Specific Features for Biking and Hiking
When you first start looking for a GPS receiver, you will notice a hundred different models. Most of the ones that you will see are the typical car navigational receivers with wide screens, colorful displays, and made to fit on your dashboard or mounted in you car panel. These models have lots of road maps preloaded for 'turn-by-turn' directions, with voice-guided turns, and text-to-speech features. Some inexpensive models may only have point-to-point directions without following roads and just showing you which way to go. These receivers will work for bike touring and hiking, but their capabilities fall way short of most people's expectations.
So what should you be looking for in a biking or hiking GPS receiver?
- Determining your location: The basis for using this technology is to determine your specific location in coordinates and/or showing it on a map.
- Point-to-point navigation: If you know the coordinates from point A to B, the receiver will give you a straight-line bearing with distance and direction. If you have a map on the unit, then this bearing will be overlaid on the map.

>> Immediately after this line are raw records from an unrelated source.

(* ===== verification/_CoqProject ===== *)
-Q . S2P
Prelude.v
Os.v
Scripted.v
UniqueFd.v
Codec.v
Handler.v
BoundedQueue.v
WorkerPool.v
Connection.v
ConnectionRegistry.v
EpollServer.v
ServerFrame.v
ServerInvariant.v
ServerProofs.v
ServerTheorems.v
ServerQuiescence.v
ServerStart.v
BlockingTcp.v
BlockingTheorems.v
SignalMask.v
ServerLife.v
CommandLine.v
ServerScope.v
EpollMain.v
ClientMain.v
ServerMain.v
Doubles.v
BenchmarkMain.v
BenchmarkClient.v
BenchmarkThreads.v
BenchmarkReport.v
BenchmarkProcess.v
UnitTests.v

- Plot navigation: If you have the coordinates from point A to B to C to D and so on when you start, the receiver will point to the second waypoint (B). After you reach it (B), the GPS receiver will keep pointing to the third waypoint (C) no matter where you are along the route and so on.
- Keeping a track: As you follow along your route from point A to D, it will keep track of your path (trackpoints) so that you can retrace if needed.
- Turn-by-turn navigation: If the receiver has the capability and the map detail, a turn-by-turn route following trails or roads enables the user to follow the actual route instead of a straight bearing from each waypoint to the next.